- [What to work on]
Report every line below that holds the word "Response".

◆ ◆ ◆ ◆ ◆ ◆ ◆

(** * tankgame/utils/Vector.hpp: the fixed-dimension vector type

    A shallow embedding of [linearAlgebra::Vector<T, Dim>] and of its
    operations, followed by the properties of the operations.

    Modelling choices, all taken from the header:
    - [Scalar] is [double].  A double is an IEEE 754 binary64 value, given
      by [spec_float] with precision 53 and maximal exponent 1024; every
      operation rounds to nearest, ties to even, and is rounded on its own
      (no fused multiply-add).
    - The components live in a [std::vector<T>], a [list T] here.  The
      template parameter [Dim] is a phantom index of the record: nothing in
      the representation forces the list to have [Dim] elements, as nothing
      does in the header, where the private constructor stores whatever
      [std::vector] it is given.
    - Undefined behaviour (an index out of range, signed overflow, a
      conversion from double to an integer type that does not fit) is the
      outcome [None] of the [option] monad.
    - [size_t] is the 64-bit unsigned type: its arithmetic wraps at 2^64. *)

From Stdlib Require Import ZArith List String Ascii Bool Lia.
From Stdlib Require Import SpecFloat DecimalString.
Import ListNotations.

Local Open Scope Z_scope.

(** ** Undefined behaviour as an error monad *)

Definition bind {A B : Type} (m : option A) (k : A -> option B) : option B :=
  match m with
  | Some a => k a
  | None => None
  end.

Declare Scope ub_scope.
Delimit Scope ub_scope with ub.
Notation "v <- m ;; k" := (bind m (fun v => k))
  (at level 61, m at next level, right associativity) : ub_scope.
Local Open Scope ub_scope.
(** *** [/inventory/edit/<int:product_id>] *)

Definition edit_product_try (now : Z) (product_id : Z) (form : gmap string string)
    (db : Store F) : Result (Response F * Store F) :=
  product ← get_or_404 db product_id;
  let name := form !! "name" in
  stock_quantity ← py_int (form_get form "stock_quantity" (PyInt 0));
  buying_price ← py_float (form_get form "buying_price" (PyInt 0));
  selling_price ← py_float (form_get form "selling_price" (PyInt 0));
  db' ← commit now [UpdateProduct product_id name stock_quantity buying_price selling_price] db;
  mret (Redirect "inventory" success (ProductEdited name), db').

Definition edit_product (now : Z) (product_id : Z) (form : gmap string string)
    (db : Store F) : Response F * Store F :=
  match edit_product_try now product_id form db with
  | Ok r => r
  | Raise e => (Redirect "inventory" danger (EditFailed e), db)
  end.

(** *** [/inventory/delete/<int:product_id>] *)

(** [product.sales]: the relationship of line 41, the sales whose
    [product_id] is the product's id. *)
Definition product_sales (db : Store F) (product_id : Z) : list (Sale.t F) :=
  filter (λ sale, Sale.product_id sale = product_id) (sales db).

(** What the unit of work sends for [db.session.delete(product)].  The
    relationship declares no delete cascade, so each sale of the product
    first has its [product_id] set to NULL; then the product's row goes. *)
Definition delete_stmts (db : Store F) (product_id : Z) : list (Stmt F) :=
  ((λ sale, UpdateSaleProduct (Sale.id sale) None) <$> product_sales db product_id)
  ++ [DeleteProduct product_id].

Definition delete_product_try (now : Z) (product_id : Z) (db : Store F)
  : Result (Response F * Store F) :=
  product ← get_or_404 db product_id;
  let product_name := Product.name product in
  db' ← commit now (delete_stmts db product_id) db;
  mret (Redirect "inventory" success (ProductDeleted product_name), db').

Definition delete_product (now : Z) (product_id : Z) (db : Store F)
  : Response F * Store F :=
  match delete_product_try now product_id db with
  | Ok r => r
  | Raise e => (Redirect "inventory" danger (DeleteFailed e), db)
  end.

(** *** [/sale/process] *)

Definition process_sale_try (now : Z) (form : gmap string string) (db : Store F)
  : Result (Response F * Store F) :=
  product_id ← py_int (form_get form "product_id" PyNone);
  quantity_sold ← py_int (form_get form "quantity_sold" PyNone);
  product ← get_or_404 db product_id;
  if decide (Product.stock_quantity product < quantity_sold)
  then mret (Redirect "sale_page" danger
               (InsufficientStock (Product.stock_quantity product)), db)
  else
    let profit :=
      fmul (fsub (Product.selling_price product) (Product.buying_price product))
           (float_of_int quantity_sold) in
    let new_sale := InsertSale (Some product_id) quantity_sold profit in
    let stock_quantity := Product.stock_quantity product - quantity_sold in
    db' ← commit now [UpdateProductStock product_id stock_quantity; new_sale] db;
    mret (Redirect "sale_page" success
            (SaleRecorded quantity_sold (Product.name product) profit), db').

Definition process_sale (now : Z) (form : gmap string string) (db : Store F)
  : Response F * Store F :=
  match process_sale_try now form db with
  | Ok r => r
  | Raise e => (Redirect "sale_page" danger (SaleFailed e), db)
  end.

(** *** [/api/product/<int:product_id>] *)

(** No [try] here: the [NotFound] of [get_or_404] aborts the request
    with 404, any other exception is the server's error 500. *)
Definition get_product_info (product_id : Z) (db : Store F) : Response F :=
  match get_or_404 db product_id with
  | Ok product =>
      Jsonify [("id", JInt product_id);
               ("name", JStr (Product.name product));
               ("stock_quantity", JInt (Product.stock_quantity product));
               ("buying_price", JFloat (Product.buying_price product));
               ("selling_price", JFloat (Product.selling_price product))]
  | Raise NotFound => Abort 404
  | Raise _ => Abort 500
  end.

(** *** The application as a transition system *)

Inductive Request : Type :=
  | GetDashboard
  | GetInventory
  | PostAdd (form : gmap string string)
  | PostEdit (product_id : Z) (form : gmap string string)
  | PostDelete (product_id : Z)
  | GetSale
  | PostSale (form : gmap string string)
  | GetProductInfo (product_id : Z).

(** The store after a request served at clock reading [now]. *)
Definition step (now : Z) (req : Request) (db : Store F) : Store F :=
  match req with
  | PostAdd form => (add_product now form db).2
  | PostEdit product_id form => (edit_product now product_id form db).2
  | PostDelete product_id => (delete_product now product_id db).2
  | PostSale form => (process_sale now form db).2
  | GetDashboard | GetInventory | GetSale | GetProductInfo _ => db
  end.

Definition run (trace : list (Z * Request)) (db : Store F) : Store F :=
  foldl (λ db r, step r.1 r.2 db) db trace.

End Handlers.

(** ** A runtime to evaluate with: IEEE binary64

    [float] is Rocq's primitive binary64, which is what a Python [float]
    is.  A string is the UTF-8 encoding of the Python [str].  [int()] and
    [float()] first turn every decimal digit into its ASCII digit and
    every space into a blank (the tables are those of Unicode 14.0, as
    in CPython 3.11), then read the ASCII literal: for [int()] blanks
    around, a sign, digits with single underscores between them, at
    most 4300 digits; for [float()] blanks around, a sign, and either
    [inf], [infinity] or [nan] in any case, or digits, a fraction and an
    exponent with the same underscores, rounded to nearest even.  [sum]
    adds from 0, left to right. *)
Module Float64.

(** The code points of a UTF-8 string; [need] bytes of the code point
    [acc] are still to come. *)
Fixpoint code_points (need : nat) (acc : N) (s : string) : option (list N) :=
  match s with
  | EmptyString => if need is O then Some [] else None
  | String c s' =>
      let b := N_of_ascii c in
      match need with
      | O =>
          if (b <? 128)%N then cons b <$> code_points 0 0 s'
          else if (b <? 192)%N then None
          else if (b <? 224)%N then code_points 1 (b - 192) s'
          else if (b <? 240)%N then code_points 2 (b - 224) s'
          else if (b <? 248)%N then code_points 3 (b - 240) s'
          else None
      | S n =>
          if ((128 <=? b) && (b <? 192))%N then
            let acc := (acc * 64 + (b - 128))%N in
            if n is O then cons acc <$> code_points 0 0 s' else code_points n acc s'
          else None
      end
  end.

◆ ◆ ◆ ◆ ◆ ◆ ◆

- [Solution for this exercise]
    (db : Store F) : Result (Response F * Store F) :=
    (db : Store F) : Response F * Store F :=
  : Result (Response F * Store F) :=
  : Response F * Store F :=
  : Result (Response F * Store F) :=
  : Response F * Store F :=
Definition get_product_info (product_id : Z) (db : Store F) : Response F :=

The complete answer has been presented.